Staples, as reported on Boston.com, will close 225 stores “as it seeks to trim about $500 million in costs annually by 2015...nearly half of its sales are now generated online, so it will aggressively cut costs to become more efficient”.
Despite the title of this article, we don’t claim to be fortune-tellers. However, as you know from reading KeyPoints, our annual KeyPoint Reports on retail markets, and our daily Retail RoundUp, we are dedicated to research, and we know that our readers and subscribers rely on us to provide detailed market and industry knowledge, as well as practical insights. We’ve made it our business, in these pages, to keep track not only of what is happening with key retailers, but also what might happen. A few of the companies we’ve written about in this regard include Sears, JCPenney, Circuit City, Borders, and others. We’ve seen several of our presentiments borne out - and we’re seeing the same thing happen now. It didn’t take a fortune-teller to foresee the difficulties faced by both Radio Shack and Staples, and their product categories, in today’s environment. We’ve been keeping a wary, weather eye on their relative fortunes, and warning about their possible fates, for quite some time.
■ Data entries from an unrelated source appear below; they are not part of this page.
(** [Authorize] never changes the set-up and never drops or overwrites a
    record of the replay guard: there is no "unuse". *)
Lemma Authorize_keeps a ott now :
  let a' := (authority.Authorize a ott now).1.2 in
  authority.same_setup a a'
  /\ forall id u, authority.ottMap a !! id = Some u -> authority.ottMap a' !! id = Some u.
Proof.
  destruct (Authorize_route_pure ott a) as [[[p claims]|err] Hr].
  - rewrite (Authorize_routed _ _ _ _ _ Hr), Authorize_replay_spec.
    destruct (_ && _); [|by split; [apply same_setup_refl|]].
    destruct (authority.ottMap a !! _) eqn:Hid; simpl.
    + by split; [apply same_setup_refl|].
    + split; [apply same_setup_set_ottMap|]. intros id u Hu. simpl.
      rewrite lookup_insert_ne; [done|]. intros Heq. rewrite Heq in Hid. congruence.
  - rewrite (Authorize_unrouted _ _ _ _ Hr). by split; [apply same_setup_refl|].
Qed.

Lemma after_calls_keeps a calls :
  authority.same_setup a (authority.after_calls a calls)
  /\ forall id u, authority.ottMap a !! id = Some u ->
       authority.ottMap (authority.after_calls a calls) !! id = Some u.
Proof.
  revert a. induction calls as [|[ott now] calls IH]; intros a; simpl.
  - by split; [apply same_setup_refl|].
  - destruct (Authorize_keeps a ott now) as [Hs Hk].
    destruct (IH (authority.Authorize a ott now).1.2) as [Hs' Hk'].
    split; [by eapply same_setup_trans|]. intros id u Hu. by apply Hk', Hk.
Qed.

End AuthorizeFacts.

Section AuthorizeClaims.
Context {SignOption : Type} `{JL : jose.Lib authority.Claims}.

Local Abbreviation Authority := (@authority.Authority SignOption JL).
Local Abbreviation Provisioner := (provisioner.Interface SignOption).

Implicit Types (a : Authority) (p : Provisioner) (claims : authority.Claims).
Implicit Types (ott id : string) (now : time.Time).

(** C3.  A token that [Authorize] routes to a provisioner of the JWK kind and
    whose non-empty id is already in the replay guard is rejected with the
    401 error "token already used"; the authority is left as it was, and the
    only call logged is the [LoadOrStore] that found the id, so the
    provisioner's own [Authorize] is not called. *)
Theorem Authorize_rejects_replayed_token a ott now p claims used :
  authority.Authorize_route ott a = (inl (p, claims), a, []) ->
  provisioner.GetType p = provisioner.TypeJWK ->
  jose.ID (authority.Claims_ claims) <> "" ->
  authority.ottMap a !! jose.ID (authority.Claims_ claims) = Some used ->
  authority.Authorize a ott now =
    (Err (apiError (errors_New "token already used") StatusUnauthorized
            (authority.errContext ott)),
     a,
     [authority.EvLoadOrStore (jose.ID (authority.Claims_ claims))
        (authority.mkIdUsed (time.Unix_of now) (jose.Subject (authority.Claims_ claims)))
        true]).
Proof.
  intros Hroute Hjwk Hid Hused.
  rewrite (Authorize_routed _ _ _ _ _ Hroute), Authorize_replay_spec.
  rewrite Hjwk, (String_eqb_empty_false _ Hid), Hused. reflexivity.
Qed.
(** * Evert Kwok cartoon scraper: a shallow embedding of src/scraper.js

    The class [EvertKwokScraper] is embedded method by method, under the
    names the source uses.

    - JavaScript strings are embedded as [string]: sequences of code
      units, written with the 256 characters of [ascii]; white space is
      the part of [\s] among them.
    - [toLowerCase] and [toUpperCase] follow the case tables of the
      engine, which are not part of the repository: they are the two
      operations of the class [Engine], and nothing is assumed of them
      unless a statement says so.
    - A [Date] is its time value in milliseconds, read in local time: the
      zone offset of the runner is taken to be constant, so that local
      time and time value differ by a constant and [b.date - a.date] is the
      difference of the embedded values.  The calendar follows the
      ECMAScript definitions (Day, DayFromYear, YearFromTime, MonthFromTime,
      DateFromTime, MakeDay, MakeDate).
    - Exceptions are explicit: a computation that can throw returns an
      [outcome]; [try]/[catch] is [try_catch].
    - The environment of a run (network, HTML parser, URL parser, clock,
      random generator) is a record [Env] of oracles.
    - [log] and [delay] only write to the console and wait; they are left
      out, except for what the arguments of [log] evaluate. *)

From Stdlib Require Import ZArith List String Ascii Bool Lia.
From Stdlib Require Import Sorted Permutation DecimalString.
Import ListNotations.
Lemma is_digit_digit_char (d : Z) : 0 <= d < 10 -> Text.is_digit (Text.digit_char d) = true.
Proof.
  intros Hd. unfold Text.is_digit. now rewrite digit_value_digit_char.
Qed.

Lemma string_append_nil (t : string) : "" +:+ t = t.
Proof. reflexivity. Qed.

Lemma string_append_cons (c : ascii) (s t : string) :
  String c s +:+ t = String c (s +:+ t).
Proof. reflexivity. Qed.

Lemma string_append_assoc (s t u : string) : (s +:+ t) +:+ u = s +:+ (t +:+ u).
Proof.
  induction s as [| c s IH]; [reflexivity |].
  rewrite !string_append_cons. now rewrite IH.
Qed.

Lemma parse_digits_append (s t : string) (a : Z) :
  Text.parse_digits (s +:+ t) a =
  match Text.parse_digits s a with
  | Some a' => Text.parse_digits t a'
  | None => None
  end.
Proof.
  revert a. induction s as [| c s IH]; intros a; [reflexivity |].
  rewrite string_append_cons. cbn [Text.parse_digits].
  destruct (Text.digit_value c); [apply IH | reflexivity].
Qed.

Lemma digits_of_accumulator (fuel : nat) (n : Z) (acc : string) :
  Text.digits_of fuel n acc = Text.digits_of fuel n "" +:+ acc.
Proof.
  revert n acc. induction fuel as [| k IH]; intros n acc; cbn [Text.digits_of];
    [reflexivity |].
  destruct (n <? 10); [reflexivity |].
  rewrite (IH (n / 10) (String (Text.digit_char (n mod 10)) acc)).
  rewrite (IH (n / 10) (String (Text.digit_char (n mod 10)) "")).
  now rewrite string_append_assoc.
Qed.

Lemma parse_digits_of (fuel : nat) (n : Z) :
  0 <= n < 10 ^ Z.of_nat (S fuel) ->
  Text.parse_digits (Text.digits_of fuel n "") 0 = Some n.
Proof.
  revert n. induction fuel as [| k IH]; intros n Hn.
  - change (10 ^ Z.of_nat 1) with 10 in Hn. cbn [Text.digits_of Text.parse_digits].
    rewrite digit_value_digit_char by (apply Z.mod_pos_bound; lia).
    f_equal. rewrite Z.mod_small; lia.
  - cbn [Text.digits_of]. destruct (Z.ltb_spec n 10) as [Hlt | Hge].
    + cbn [Text.parse_digits].
      rewrite digit_value_digit_char by (apply Z.mod_pos_bound; lia).
      f_equal. rewrite Z.mod_small; lia.
    + rewrite digits_of_accumulator, parse_digits_append.
      rewrite IH.
      * cbn [Text.parse_digits].
        rewrite digit_value_digit_char by (apply Z.mod_pos_bound; lia).
        f_equal. pose proof (Z.div_mod n 10 ltac:(lia)). lia.
      * split; [apply Z.div_pos; lia |].
        apply Z.div_lt_upper_bound; [lia |].
        replace (Z.of_nat (S (S k))) with (1 + Z.of_nat (S k)) in Hn by lia.
        rewrite Z.pow_add_r in Hn by lia. lia.
Qed.

Lemma decimal_fuel (n : Z) : 0 <= n -> n < 10 ^ Z.of_nat (S (Z.to_nat (Z.log2 n))).
Proof.
  intros Hn.
  pose proof (Z.log2_nonneg n) as Hlog.
  replace (Z.of_nat (S (Z.to_nat (Z.log2 n)))) with (Z.succ (Z.log2 n)) by lia.
  destruct (Z.eq_dec n 0) as [-> | Hnz].
  - reflexivity.
  - pose proof (Z.log2_spec n ltac:(lia)) as [_ Hup].
    eapply Z.lt_le_trans; [exact Hup |].
    apply Z.pow_le_mono_l. lia.
Qed.

Lemma parse_decimal (n : Z) : 0 <= n -> Text.parse_digits (Text.decimal n) 0 = Some n.
Proof.
  intros Hn. apply parse_digits_of. split; [exact Hn | now apply decimal_fuel].
Qed.

Lemma all_digits_digits_of (fuel : nat) (n : Z) (acc : string) :
  Text.all_digits acc = true -> Text.all_digits (Text.digits_of fuel n acc) = true.
Proof.
  revert n acc. induction fuel as [| k IH]; intros n acc Hacc;
    cbn [Text.digits_of Text.all_digits].
  - rewrite is_digit_digit_char by (apply Z.mod_pos_bound; lia). exact Hacc.
  - destruct (n <? 10).
    + cbn [Text.all_digits].
      rewrite is_digit_digit_char by (apply Z.mod_pos_bound; lia). exact Hacc.
    + apply IH. cbn [Text.all_digits].
      rewrite is_digit_digit_char by (apply Z.mod_pos_bound; lia). exact Hacc.
Qed.

Lemma all_digits_decimal (n : Z) : Text.all_digits (Text.decimal n) = true.
Proof. now apply all_digits_digits_of. Qed.
Lemma blk_write_app {S A} (pre : list (option A)) y x post (s : S * alloc) :
  blk_write (BLive (pre ++ y :: post)) (Z.of_nat (length pre)) x s
  = Ret (BLive (pre ++ Some x :: post), s).
Proof.
  unfold blk_write. destruct (Z.ltb_spec (Z.of_nat (length pre)) 0); [lia|].
  rewrite length_app. cbn [length]. rewrite Nat2Z.id.
  destruct (Z.leb_spec (Z.of_nat (length pre + Datatypes.S (length post)))
              (Z.of_nat (length pre))); [lia|].
  by rewrite insert_app_r_alt, Nat.sub_diag by lia.
Qed.

(** A mutex: [pthread_mutex_lock] on one the thread holds blocks forever. *)
Inductive mutex := Unlocked | Locked | Destroyed.

#[export] Instance mutex_eq_dec : EqDecision mutex.
Proof. solve_decision. Defined.

Definition mutex_lock {S} (m : mutex) : M S mutex :=
  match m with
  | Unlocked => mret Locked
  | Locked => raise Deadlock
  | Destroyed => raise BadPointer
  end.

Definition mutex_unlock {S} (m : mutex) : M S mutex :=
  match m with
  | Locked => mret Unlocked
  | Unlocked => raise BadUnlock
  | Destroyed => raise BadPointer
  end.
Lemma hole_of_Some l i :
  hole_of l = Some i -> exists pre post,
    l = pre ++ None :: post /\ i = length pre /\ dense pre.
Proof.
  unfold hole_of. intros H. apply fmap_Some in H as ((j & o) & H & ->).
  apply list_find_Some in H as (Hl & <- & Hlt). cbn [fst].
  exists (take j l), (drop (S j) l).
  split; [by rewrite take_drop_middle|].
  split; [rewrite length_take; apply lookup_lt_Some in Hl; lia|].
  intros Hx. apply list_elem_of_lookup in Hx as (n & Hn).
  apply lookup_take_Some in Hn as [Hn Hj]. by apply (Hlt n None).
Qed.

(** ** The operations on a represented instance *)

Section operations.
  Context (i : Z) (junk : list (option kvs_array_item_t)) (al : alloc).

Lemma lock_inst l :
    pthread_mutex_lock (inst i l junk, al) = Ret (tt, (instm Locked i l junk, al)).
  Proof. done. Qed.

Lemma unlock_inst l :
    pthread_mutex_unlock (instm Locked i l junk, al) = Ret (tt, (inst i l junk, al)).
  Proof. done. Qed.

Lemma get_item_instt m n pre o post :
    get_item (length pre) (instt m i n (pre ++ o :: post) junk, al)
    = Ret (item_of o, (instt m i n (pre ++ o :: post) junk, al)).
  Proof.
    unfold get_item. mcbn. unfold instt at 1. cbn [table].
    rewrite cells_app, cells_cons, <- app_assoc, <- (length_cells pre). cbn [app].
    by rewrite blk_read_app.
  Qed.

Lemma get_item_inst m pre o post :
    get_item (length pre) (instm m i (pre ++ o :: post) junk, al)
    = Ret (item_of o, (instm m i (pre ++ o :: post) junk, al)).
  Proof. apply get_item_instt. Qed.

Lemma set_item_inst m pre o o' post :
    set_item (length pre) (item_of o') (instm m i (pre ++ o :: post) junk, al)
    = Ret (tt, (instm m i (pre ++ o' :: post) junk, al)).
  Proof.
    unfold set_item. mcbn. rewrite table_inst.
    rewrite cells_app, cells_cons, <- app_assoc, <- (length_cells pre). cbn [app].
    mrun blk_write_app. mcbn. unfold instm, instt, set_table. cbn.
    by rewrite cells_app, <- app_assoc, !length_app.
  Qed.

  (** The search over a prefix [post] of what the loop was asked to visit. *)
Lemma find_key_instt m n k pre post r :
    find_key k (length pre) (length post + r) (instt m i n (pre ++ post) junk, al)
    = match index_of k post with
      | Some j => Ret (Some (length pre + j)%nat, (instt m i n (pre ++ post) junk, al))
      | None => find_key k (length pre + length post) r (instt m i n (pre ++ post) junk, al)
      end.
  Proof.
    revert pre. induction post as [|o post IH]; intros pre.
    { cbn [length index_of]. by rewrite Nat.add_0_r. }
    cbn [find_key length Nat.add]. mrun get_item_instt.
    specialize (IH (pre ++ [o])). rewrite <- app_assoc, length_app, (Nat.add_comm (length pre)) in IH.
    cbn [app length Nat.add] in IH. rewrite index_of_cons.
    destruct o as [[k' v]|]; cbn [item_of key deref].
    - mcbn. destruct (Z.eqb_spec (strcmp k' k) 0) as [E|E]; rewrite strcmp_eq in E.
      + rewrite decide_True by (subst; done). cbn. by rewrite Nat.add_0_r.
      + rewrite decide_False by (unfold has_key; cbn; congruence).
        rewrite IH. destruct (index_of k post); cbn; by rewrite Nat.add_succ_r.
    - rewrite decide_False by done.
      rewrite IH. destruct (index_of k post); cbn; by rewrite Nat.add_succ_r.
  Qed.
(* ===== verification/KvsHash.v ===== *)
(** * The hash engine ([src/kvs_hash.c])

    [nodes] is a block of [MAX_TABLE_SIZE] list heads that [kvs_malloc] returns
    without initialising it; a key goes to the list its character sum selects.
    A list of nodes is a Rocq list, the NULL head is the empty list.
    [hrep h m] says that the table [h] holds the map [m]. *)

From S2P Require Import Prelude Engine.

Module Hash.

Definition MAX_TABLE_SIZE : Z := 1024.

Record hashnode_t := mk_node { key : cptr; value : cptr }.

Record hashtable_t := mk_hash {
  nodes : blk (list hashnode_t);
  max_slots : Z;
  count : Z
}.

Abbreviation ht A := (M hashtable_t A).

Definition set_nodes (n : blk (list hashnode_t)) (h : hashtable_t) :=
  mk_hash n (max_slots h) (count h).
Definition set_count (c : Z) (h : hashtable_t) := mk_hash (nodes h) (max_slots h) c.

(** The global after [memset]. *)
Definition global_hash0 : hashtable_t := mk_hash BNull 0 0.

(** The character sum, on signed characters; [sum % size] truncates. *)
Fixpoint hash_sum (sum : Z) (k : cstr) : Z :=
  match k with
  | [] => sum
  | c :: k => hash_sum (sum + schar c) k
  end.

Definition _hash (key0 : option cstr) (size : Z) : Z :=
  match key0 with
  | None => (-1)%Z
  | Some k => Z.rem (hash_sum 0 k) size
  end.

(** NULL when one of the three allocations fails. *)
Definition _create_node (key0 value0 : cstr) : ht (option hashnode_t) :=
  ok ← malloc_ok;
  if negb ok then mret None else
  ok ← malloc_ok;
  if negb ok then mret None else
  ok ← malloc_ok;
  if negb ok then mret None else
  mret (Some (mk_node (Str key0) (Str value0))).

Definition kvs_hash_create (fresh : list (option (list hashnode_t))) : ht Z :=
  ok ← malloc_ok;
  if negb ok then modify (set_nodes BNull) ;; mret (-1)%Z else
  modify (fun _ => mk_hash (BLive fresh) MAX_TABLE_SIZE 0) ;;
  mret 0%Z.

(** The nodes of slot [i], one after the other. *)
Fixpoint destroy_slots (i n : nat) : ht unit :=
  match n with
  | O => mret tt
  | S n =>
      h ← get;
      _ ← blk_read (nodes h) (Z.of_nat i);
      t ← blk_write (nodes h) (Z.of_nat i) [];
      modify (set_nodes t) ;;
      destroy_slots (S i) n
  end.

Definition kvs_hash_destory : ht unit :=
  h ← get;
  destroy_slots 0 (Z.to_nat (max_slots h)) ;;
  modify (set_nodes BFreed).

(** The search loops: the position of the first node with the key. *)
Fixpoint find_node (key0 : cstr) (chain : list hashnode_t) : ht (option nat) :=
  match chain with
  | [] => mret None
  | n :: chain =>
      k ← deref (key n);
      if (strcmp k key0 =? 0)%Z then mret (Some 0)
      else r ← find_node key0 chain; mret (S <$> r)
  end.

Definition kvs_hash_set (key0 value0 : option cstr) : ht Z :=
  match key0, value0 with
  | Some key0, Some value0 =>
      let idx := _hash (Some key0) MAX_TABLE_SIZE in
      h ← get;
      chain ← blk_read (nodes h) idx;
      r ← find_node key0 chain;
      match r with
      | Some _ => mret 1%Z
      | None =>
          new_node ← _create_node key0 value0;
          match new_node with
          | None => raise NullDeref
          | Some nd =>
              t ← blk_write (nodes h) idx (nd :: chain);
              modify (set_nodes t) ;;
              modify (fun h => set_count (count h + 1) h) ;;
              mret 0%Z
          end
      end
  | _, _ => mret (-1)%Z
  end.

Definition kvs_hash_get (key0 : option cstr) : ht cptr :=
  match key0 with
  | None => mret Null
  | Some key0 =>
      let idx := _hash (Some key0) MAX_TABLE_SIZE in
      h ← get;
      chain ← blk_read (nodes h) idx;
      r ← find_node key0 chain;
      match r with
      | Some j => mret (from_option value Null (chain !! j))
      | None => mret Null
      end
  end.

Definition kvs_hash_mod (key0 value0 : option cstr) : ht Z :=
  match key0 with
  | None => mret (-1)%Z
  | Some key0 =>
      let idx := _hash (Some key0) MAX_TABLE_SIZE in
      h ← get;
      chain ← blk_read (nodes h) idx;
      r ← find_node key0 chain;
      match r with
      | None => mret 1%Z
      | Some j =>
          match chain !! j with
          | None => raise NullDeref
          | Some nd =>
              free_str (value nd) ;;
              t ← blk_write (nodes h) idx (<[j := mk_node (key nd) Freed]> chain);
              modify (set_nodes t) ;;
              match value0 with
              | None => raise NullDeref
              | Some value0 =>
                  ok ← malloc_ok;
                  if negb ok then mret (-2)%Z else
                  t ← blk_write t idx (<[j := mk_node (key nd) (Str value0)]> chain);
                  modify (set_nodes t) ;;
                  mret 0%Z
              end
          end
      end
  end.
In our February/March, 2009 two-part commentary Redefine and Recommit for Recovery, we noted several retailers that were in critical danger unless they somehow transformed themselves: “Only the most, creative, nimble businesses – those that are willing to take extraordinary actions to re-define themselves or re-commit to their core strengths - will survive the current Darwinian atmosphere” Among those we cited: Radio Shack and Staples.
In With Borders Gone, Who's Next? in August 2011, we once again mentioned Staples in relation to e-commerce and other challenges facing office supply retailers: “Staples is another retailer that’s in the midst of downsizing. Computers and office machines currently account for only 46% of sales after generating as much as 52% of the revenue as recently as 2006. With 500 leases expiring over the next three years, and on the heels of disappointing sales, Staples going-forward plan is to open smaller stores”.
In Dealing With the 900 Lb. Gorilla in our February 2013 issue, we said: “The current inclination of larger brick-and-mortar retailers is to develop smaller prototypes; simply put, big stores are getting smaller. There are several reasons for this – higher unemployment, the economy in general, changing technology - but the biggest factor has a great deal to do with the large, menacing creature mentioned in the title – the looming, gargantuan presence known as e-commerce...while the Commerce Department doesn’t specifically report e-commerce sales of office supplies, you can be sure they’re significant”.
In that article, by the way, we devoted some space to discussing the office supply category and the dramatic downsizing plans of Staple’s major competitors, Office Depot and Office Max - which have since become one company.
As recently as January of this year, in You Can’t Help but Notice, we commented on “the divergence between reported internet sales and total retail sales. Mid-double digits vs. low-single digits have been the norm. For many retailers, it’s largely moving money from one pocket to another, from its brick-and-mortar stores to its online business...chains have that been shifting toward smaller stores include Best Buy, Kohl’s, Staples, Old Navy, Michael’s, and Walmart. To pick up the slack, many retailers are making e-commerce sales a priority, and this has been paying off”.
In light of Staples’ statement, in its latest closings notice, that nearly half of its sales are now online, this was a bit of a prophetic statement. We went on to note that “no brick-and-mortar retail category will be entirely insulated from the impact of e-commerce. As a result, it is reasonable to expect that...retail’s overall physical footprint will continue to contract”.
Brian Sozzi of Belus Capital Advisors, quoted in the Miami Herald this month, and noting that in addition to Staples and Radio Shack, “Even retailers that recently have been in expansion mode are trimming their store counts...Aeropostale is planning to close 175 stores in coming years, and The Children’s Place, while continuing to open stores, will shutter 125 of its weakest shops by 2016”. Sozzi also used the term “a tsunami of store closings” to describe what we should expect. Radio Shack and Staples are part of that wave, and the tide is rising. Who’ll be left standing? It’s hard to predict. After all, we’re no fortune tellers. But we’ll keep watching.